The response was not delight. The prime minister garnered a good load of sympathy by asking what God had done to deserve such earthly representatives. The head of the Church rushed to declare that neither he nor the Church had anything to do with the bishops’ shameful performance. In one analysis Sonja Pavlović characterized the overreaching of the bishops, following on a series of scandals involving shenanigans of all kinds in the Church, as a “death blow for the extreme right.” Meanwhile the satirists at had “hooligans abandoning the meeting in terror” following the bishops’ addresses.
There was a time in Serbia when hatred and fear provided a pretty reliable recipe for political success. It’s not working anymore, once people have been offered a chance for peaceful settlement and a bit of hope.

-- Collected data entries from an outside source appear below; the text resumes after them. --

(** C8.  An accept without read-readiness.  On the demo server the
    rendezvous listener in slot 1 reports POLLHUP and not POLLIN; the
    test [!revents & POLLIN] does not skip it: [accept] is called on its
    descriptor and the descriptor it yields is appended to the table. *)
Theorem accept_attempted_without_pollin :
  Z.land (revents (demo_pollfd 4 16)) (POLLIN demo_cfg) = 0%Z ∧
  fds demo_this_hup !! 1 = Some (demo_pollfd 4 16) ∧
  ∃ this',
    accept_slot demo_cfg demo_env demo_this_hup demo_heap 1
    = Some (AcceptContinue, this', demo_heap, [EvAccept 4]) ∧
    fds_count this' = fds_count demo_this_hup + 1 ∧
    fds this' !! 3 = Some {| fd := 20; events := 1; revents := 0 |}.
Proof.
  split; [reflexivity|]. split; [reflexivity|].
  eexists. split; [vm_compute; reflexivity|]. split; reflexivity.
Qed.

(** C9, refuted as stated.  After set-up of the demo server, which has
    two protocols, slot 2 holds [NULL], not the protocol index [1]. *)
Lemma second_listener_slot_is_null :
  create_server_table demo_cfg demo_env 1000 demo_raw_fds demo_raw_wsi 3
    demo_user_protocols
  = Some (SetupReady demo_after_setup demo_protocols) ∧
  count_protocols demo_after_setup = 2 ∧
  wsi demo_after_setup !! 2 = Some 0%Z ∧
  wsi demo_after_setup !! 2 ≠ Some (2 - 1)%Z.
Proof.
  split; [vm_compute; reflexivity|]. split; [reflexivity|].
  split; [reflexivity|]. vm_compute. discriminate.
Qed.

Lemma setup_listeners_hold_null_witness :
  fds_count demo_after_setup = count_protocols demo_after_setup + 1 ∧
  (∀ k, 1 ≤ k ≤ count_protocols demo_after_setup →
        wsi demo_after_setup !! k = Some 0%Z ∧
        ∃ p, demo_protocols !! (k - 1) = Some p ∧
             protocol_index p = (Z.of_nat k - 1)%Z) ∧
  (∀ this heap k exit this2 heap2 evs,
      1 ≤ k →
      accept_slot demo_cfg demo_env this heap k
      = Some (exit, this2, heap2, evs) →
      fds_count this2 = fds_count this + 1 →
      wsi this2 !! fds_count this = Some (Z.of_nat k - 1)%Z).
Proof.
  apply (setup_listeners_hold_null demo_cfg demo_env 1000 demo_raw_fds
           demo_raw_wsi 3 demo_user_protocols demo_after_setup
           demo_protocols).
  vm_compute. reflexivity.
Defined.

Lemma broadcast_paths_agree_witness :
  libwebsockets_broadcast demo_cfg demo_env demo_protocols demo_servers
    demo_heap 0 [120%Z] 1
  = (evs ← broadcast_fanout demo_cfg demo_protocols demo_this demo_heap
             0 [120%Z] 1;
     Some (0%Z, evs)).
Proof.
  apply (broadcast_paths_agree demo_cfg demo_env demo_protocols demo_servers
           demo_this demo_heap 0
           {| callback := 700; owning_server := 1000; protocol_index := 0;
              broadcast_socket_port := 40004;
              broadcast_socket_user_fd := 0 |}
           [120%Z] 1).
  - reflexivity.
  - reflexivity.
  - vm_compute. reflexivity.
  - reflexivity.
  - intros n w r Hn Hw _ Hr _.
    assert (w = 0%Z ∨ w = 4096%Z ∨ w = 8192%Z ∨ w = 12288%Z) as Hcases.
    { vm_compute in Hn.
      repeat (apply elem_of_cons in Hn as [Heq|Hn];
              [subst n; vm_compute in Hw; injection Hw as Hw;
               subst w; tauto|]).
      by apply elem_of_nil in Hn. }
    destruct Hcases as [-> | [-> | [-> | ->]]];
      vm_compute in Hr; [discriminate|..];
      injection Hr as <-; eexists; split; reflexivity.
Defined.

(** ** Further properties of the service core *)

(** An iteration of a counted loop that ran to its end ran, and what it
    called is part of what the loop called. *)
Lemma for_each_member ns body evs n :
  for_each ns body = Some evs →
  n ∈ ns →
  ∃ ev, body n = Some ev ∧ ∀ c, c ∈ callbacks_of ev → c ∈ callbacks_of evs.
Proof.
  revert evs. induction ns as [|m ns IH]; intros evs Hrun Hn; simpl in Hrun.
  - by apply elem_of_nil in Hn.
  - destruct (body m) as [ev|] eqn:Hb; [|done]. simpl in Hrun.
    destruct (for_each ns body) as [evs'|] eqn:Hr; [|done]. simpl in Hrun.
    simplify_eq. apply elem_of_cons in Hn as [Heq|Hn].
    + subst m. exists ev. split; [done|]. intros c Hc.
      rewrite callbacks_of_app. apply elem_of_app. by left.
    + destruct (IH evs' eq_refl Hn) as (ev' & Hb' & Hsub).
      exists ev'. split; [done|]. intros c Hc.
      rewrite callbacks_of_app. apply elem_of_app. right. by apply Hsub.
Qed.
(** C3, amended: the operand checks of [*] and [&] are made while the
    expression is composed: [*] raises unless its operand is an int or a
    float, and [&] raises unless its operand is a term.  The other
    operators make no check of their own: [+] returns the term itself for
    a zero and else what the constructor of the composite returns, [-] and
    [==] on a number are [+] of the negated number, [&] on a term returns
    what the constructor of the coupled composite returns, and [*] by a
    number returns a new term of the same class when the coefficient is a
    number. *)
Theorem composition_errors (self : nat) (other : operand) (w : World) :
  ((forall k, other <> ONum k) ->
     __mul__ self other w
     = (Raise (Exception "Must multiply terms by int or float."), w)) /\
  ((forall l, other <> OTerm l) ->
     __and__ _CoupledBinaryTerm self other w = (Raise (Exception ""), w)) /\
  (is_zero_number other = true ->
     __add__ _BinaryTerm self other w = (Ok self, w)) /\
  (is_zero_number other = false ->
     __add__ _BinaryTerm self other w = _BinaryTerm self other w) /\
  (forall n, other = ONum n ->
     __sub__ _BinaryTerm composite_neg self other w
     = __add__ _BinaryTerm self (ONum (neg_number n)) w /\
     __eq__ _BinaryTerm composite_neg self other w
     = __add__ _BinaryTerm self (ONum (neg_number n)) w) /\
  (forall l, other = OTerm l ->
     __and__ _CoupledBinaryTerm self other w = _CoupledBinaryTerm self l w) /\
  (forall k o n,
     other = ONum k -> heap w !! self = Some o -> cls o <> "Term" ->
     coeff o = CNum n ->
     exists l' w', __mul__ self other w = (Ok l', w') /\
       heap w' !! l'
       = Some (leaf_node (cls o) (CNum (mul_number k n)) (var o))).
Proof.
  split; [|split; [|split; [|split; [|split; [|split]]]]].
  - intros H. destruct other; try done. by destruct (H n).
  - intros H. destruct other; try done. by destruct (H l).
  - intros Hz. unfold __add__. by rewrite Hz.
  - intros Hz. unfold __add__. by rewrite Hz.
  - by intros n ->.
  - by intros l ->.
  - intros k o n -> Ho Hcls Hcoeff. unfold __mul__, bind.
    rewrite (deref_run _ _ _ Ho), Hcoeff. simpl. rewrite new_run by done.
    eexists _, _. split; [reflexivity|]. simpl.
    by destruct (lookup_fresh w (leaf_node (cls o) (CNum (mul_number k n))
                                  (var o))) as (_ & ? & _).
Qed.
Definition distSq (Y : list (float * float)) (j k : nat) : float :=
  sum_over (seq 0 2)
    (fun d => let diff := coord (pt Y j) d - coord (pt Y k) d in
              diff * diff).

(** [Y[j][d] += alpha * grad * weight; Y[k][d] -= alpha * grad * weight]
    for [d = 0, 1] (subtracting is adding the opposite). *)
Definition umap_move (coeff alpha w : float) (j k : nat)
    (Y : list (float * float)) : list (float * float) :=
  fold_left (fun Y d =>
               let diff := coord (pt Y j) d - coord (pt Y k) d in
               let grad := coeff * diff in
               let Y := addTo Y j d (alpha * grad * w) in
               addTo Y k d (- (alpha * grad * w)))
            (seq 0 2) Y.

Definition umap_a : float := 1.0.
Definition umap_b : float := 1.0.

Definition umap_negativeSample (n : nat) (alpha w : float) (j k : nat)
    (st : list (float * float) * SeededRandom)
  : list (float * float) * SeededRandom :=
  let '(Y, rng) := st in
  let '(r, rng) := next rng in
  let negIdx := JS.Math.floor (r * JS.of_nat n) in
  if JS.strict_eq negIdx (JS.of_nat j) || JS.strict_eq negIdx (JS.of_nat k)
  then (Y, rng)
  else
    let currentDistSq := distSq Y j (toIndex negIdx) in
    let negGradCoeff :=
      2 * umap_b / ((0.001 + currentDistSq)
                    * (umap_a + JS.pow M currentDistSq umap_b)) in
    (umap_move negGradCoeff alpha w j (toIndex negIdx) Y, rng).

(** The body of the loop over the shuffled edges. *)
Definition umap_edgeStep (n : nat) (edges : list Edge) (alpha : float)
    (negativeSampleRate : nat)
    (st : list (float * float) * SeededRandom) (edgeIdx : nat)
  : list (float * float) * SeededRandom :=
  let '(Y, rng) := st in
  let e := nth edgeIdx edges {| source := 0; target := 0; weight := nan |} in
  let j := source e in
  let k := target e in
  let currentDistSq := distSq Y j k in
  let gradCoeff :=
    -2 * umap_a * umap_b * JS.pow M currentDistSq (umap_b - 1)
    / (umap_a + JS.pow M currentDistSq umap_b) in
  let Y := umap_move gradCoeff alpha (weight e) j k Y in
  Nat.iter negativeSampleRate
           (umap_negativeSample n alpha (weight e) j k) (Y, rng).

Record UmapState := {
  um_Y : list (float * float);
  um_indices : list nat;
  um_rng : SeededRandom
}.

Definition umap_epoch (n : nat) (edges : list Edge)
    (learningRate : float) (nEpochs negativeSampleRate : nat)
    (st : UmapState) (epoch : nat) : UmapState :=
  let '(indices, rng) := seededShuffle (um_indices st) (um_rng st) in
  let alpha := learningRate * (1 - JS.of_nat epoch / JS.of_nat nEpochs) in
  let '(Y, rng) :=
    fold_left (umap_edgeStep n edges alpha negativeSampleRate)
              indices (um_Y st, rng) in
  {| um_Y := Y; um_indices := indices; um_rng := rng |}.

Definition umap_nEpochs (n : nat) (options : option UMAPOptions.t) : nat :=
  opt options UMAPOptions.nEpochs (if (n <? 1000)%nat then 500 else 200)%nat.

(** The layout right after its initialisation from the seeded generator. *)
Definition umap_initial (embeddings : list (list float)) : UmapState :=
  let n := length embeddings in
  let rng := {| seed := generateSeed embeddings |} in
  let '(Y, rng) := initLayout n rng in
  {| um_Y := Y; um_indices := []; um_rng := rng |}.

Definition umap_layout (embeddings : list (list float))
    (options : option UMAPOptions.t) : UmapState :=
  let n := length embeddings in
  let edges := umap_edges embeddings options in
  let init := umap_initial embeddings in
  fold_left (umap_epoch n edges
               (opt options UMAPOptions.learningRate 1.0)
               (umap_nEpochs n options)
               (opt options UMAPOptions.negativeSampleRate 5%nat))
            (seq 0 (umap_nEpochs n options))
            {| um_Y := um_Y init;
               um_indices := seq 0 (length edges);
               um_rng := um_rng init |}.

Definition uMAP (embeddings : list (list float))
    (documents : list Document.t) (options : option UMAPOptions.t)
  : list Point2D.t :=
  match embeddings with
  | [] => []
  | [_] => [singlePoint documents]
  | _ => toPoints documents (um_Y (umap_layout embeddings options))
  end.

End Projectors.

(** ** utils/algorithms/projectTo2D *)

Inductive AlgorithmType := auto | umap | tsne | pca.

Module Params.
Record t := {
  umap : option UMAPOptions.t;
  tsne : option TSNEOptions.t;
  pca : option PCAOptions.t
}.
End Params.

Module ProjectTo2DOptions.
Record t := { algorithm : AlgorithmType; params : option Params.t }.
End ProjectTo2DOptions.

Module ProjectionResult.
Record t := {
  points : list Point2D.t;
  algorithm : string;
  timeMs : float;
  warning : option string
}.
End ProjectionResult.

The politicians who decline to learn the new rules can look forward to a long and well deserved sojourn in the wilderness.

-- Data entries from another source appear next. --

(** ** What is sent *)

(** A move adds at most one message, and only one that was inside a
    [send_text]. *)
Lemma exec_sent (l : label) (s : session) :
  sent (exec l s) = sent s
  \/ exists ev, In ev (in_flight s) /\ sent (exec l s) = sent s ++ [ev].
Proof.
  destruct l as [fd data|fd|status| | |t|t e|fd]; unfold exec.
  - destruct fd; auto.
  - destruct fd; auto.
  - auto.
  - destruct (client_state s); auto.
  - auto.
  - destruct t.
    + destruct (_stdout_pipe_task s) as [t|] eqn:Ht; [|auto].
      destruct (_stdout_pipe t s) as [t' s'] eqn:E.
      apply stdout_pipe_effect in E. unfold pump_effect in E.
      destruct (at_pc t) as [pc|ev| |e] eqn:Et.
      * destruct E as [[->|[->|[e ->]]] _]; auto.
      * destruct E as [-> _]. right. exists ev. split; [|reflexivity].
        now apply (@in_flight_pump Stdout s t).
      * destruct E as [_ ->]. auto.
      * destruct E as [_ ->]. auto.
    + destruct (_stderr_pipe_task s) as [t|] eqn:Ht; [|auto].
      destruct (_stderr_pipe t s) as [t' s'] eqn:E.
      apply stderr_pipe_effect in E. unfold pump_effect in E.
      destruct (at_pc t) as [pc|ev| |e] eqn:Et.
      * destruct E as [[->|[->|[e ->]]] _]; auto.
      * destruct E as [-> _]. right. exists ev. split; [|reflexivity].
        now apply (@in_flight_pump Stderr s t).
      * destruct E as [_ ->]. auto.
      * destruct E as [_ ->]. auto.
    + destruct (_exit_task s) as [pc|] eqn:Hx; [|auto].
      destruct pc; cbn [_exit].
      * destruct (_process s) as [p|] eqn:Hp; [|auto].
        destruct (client_connected s); unfold subprocess_exited;
          cbn [_process set_process]; rewrite ?Hp;
          match goal with
          | |- context [returncode (poll ?q)] =>
            destruct (returncode (poll q)); cbn; auto
          end.
      * destruct (_stdout_pipe_task s), (_stderr_pipe_task s);
          try (cbn; now auto).
        destruct (gather p p0); try (cbn; now auto).
        destruct (client_connected s); [|cbn; now auto].
        destruct (_process s); cbn; auto.
      * cbn. right. exists ev. split; [|reflexivity].
        now apply in_flight_watcher.
      * cbn. auto.
      * cbn. auto.
  - destruct t.
    + destruct (_stdout_pipe_task s) as [t|]; [|auto].
      unfold pump_send_raises. destruct (at_pc t); cbn; auto.
    + destruct (_stderr_pipe_task s) as [t|]; [|auto].
      unfold pump_send_raises. destruct (at_pc t); cbn; auto.
    + cbn. auto.
  - destruct fd; cbn; auto.
Qed.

Then this week in Bosnia citizens began making their point again. The catalyst was the health of Belmina Ibrišević, a three-month old girl urgently requiring medical treatment that is only available abroad. But she could not get it, why? Because she could not get a passport or an official medical record, why? Because the representatives of the two entities that make up the state have been unable to agree over control of the issuance of identity documents to new citizens, and have not issued these documents since February. First citizens in Sarajevo came to protest at the parliament, eventually surrounding the building with a human chain and telling the parliamentarians inside that they would be let out of the building until they resolve the problem. The parliament responded with a “temporary solution” that would allow an ID number to be issued to the baby girl in question. The protestors rejected the move and demanded that the parliament agree on a way for the state to accomplish the simplest and most essential job it has.

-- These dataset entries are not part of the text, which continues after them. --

(** X4: whatever makes [registerWithBiometric] fail, the caller gets the same
    exception and the store is as it was; when it resolves, the message names
    the email given and the store has as many records as before. *)
Theorem registerWithBiometric_failures_alike (salt : Salt)
        (email password biometricKey : string) (s : Store) :
  (forall e s',
      UserResolver.registerWithBiometric salt email password biometricKey s
      = (Err e, s') ->
      e = setupFailed /\ s' = s) /\
  (forall message s',
      UserResolver.registerWithBiometric salt email password biometricKey s
      = (Ok message, s') ->
      message = ("Biometric key added successfully for " ++ email)%string /\
      length (rows s') = length (rows s)).
Proof.
  rewrite registerWithBiometric_run.
  unfold AuthService.validateUser, UserService.findByEmail,
    Prisma.findUnique_email, bind, bcrypt_compare_async, resolve, throw.
  destruct (find (Prisma.has_email email) (rows s)) as [u0|] eqn:F.
  2:{ split; intros ? s' E; [|discriminate].
      injection E as <- <-. split; reflexivity. }
  destruct (User.password u0) as [h0|].
  2:{ split; intros ? s' E; [|discriminate].
      injection E as <- <-. split; reflexivity. }
  destruct (bcrypt_compare password h0).
  2:{ split; intros ? s' E; [|discriminate].
      injection E as <- <-. split; reflexivity. }
  destruct (includes (storedKeys u0) biometricKey).
  { split; intros ? s' E; [|discriminate].
    injection E as <- <-. split; reflexivity. }
  destruct (UserService.addBiometricKey salt (User.id u0) biometricKey s)
    as [[updated|e0] s2] eqn:A.
  - split; intros ? s' E; [discriminate|].
    injection E as <- <-. split.
    + apply find_some in F. destruct F as [_ He].
      apply String.eqb_eq in He. rewrite He. reflexivity.
    + apply addBiometricKey_resolved in A.
      destruct A as (before & target & rest & _ & R & _ & _ & _ & ->).
      simpl. rewrite R, !length_app. reflexivity.
  - apply addBiometricKey_rejection_store in A. subst s2.
    split; intros ? s' E; [|discriminate].
    injection E as <- <-. split; reflexivity.
Qed.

With dramatic exceptions, among them the chair of the Council of Ministers Vjekoslav Bevanda who surrounded himself with bodyguards and muscled himself out of the building to a waiting car, smacking concerned citizens out of the way, a good number of the parliamentarians were willing to comply with the protestors’ demands, particularly as groups of celebrities, artists, athletes and Sarajevo’s mayor came by to support the protest. A more dramatic exception was provided by a group of RS deputies, loudest among them Aleksandra Pandurević, who claimed (falsely) that the protest was aggressive and directed against Serbs, and who sought guarantees of security and armed escorts to get them away from their workplace. A group of special forces police made their way over from RS but thankfully any potentially awful incident that could involve them was avoided. Pandurević herself, together with her colleagues who claimed to be threatened, were ridiculed universally, by people of all nationalities in both entities.
Again, real interests were at stake. Nobody was prepared to believe that an expression of disgust at an entitled political class unprepared to protect (or even officially acknowledge) the state’s youngest citizens was anything other than what it was. The effort to turn it into a national incident failed.

If the old days ever were what they appeared to be, they are over now. The national game is up. When it worked it produced a generation of politicians who believed that firing up resentment and fear would give them a permanent hold on power. It’s ringing hollow and their permanent mark is fading. They have become objects of ridicule. They’re over.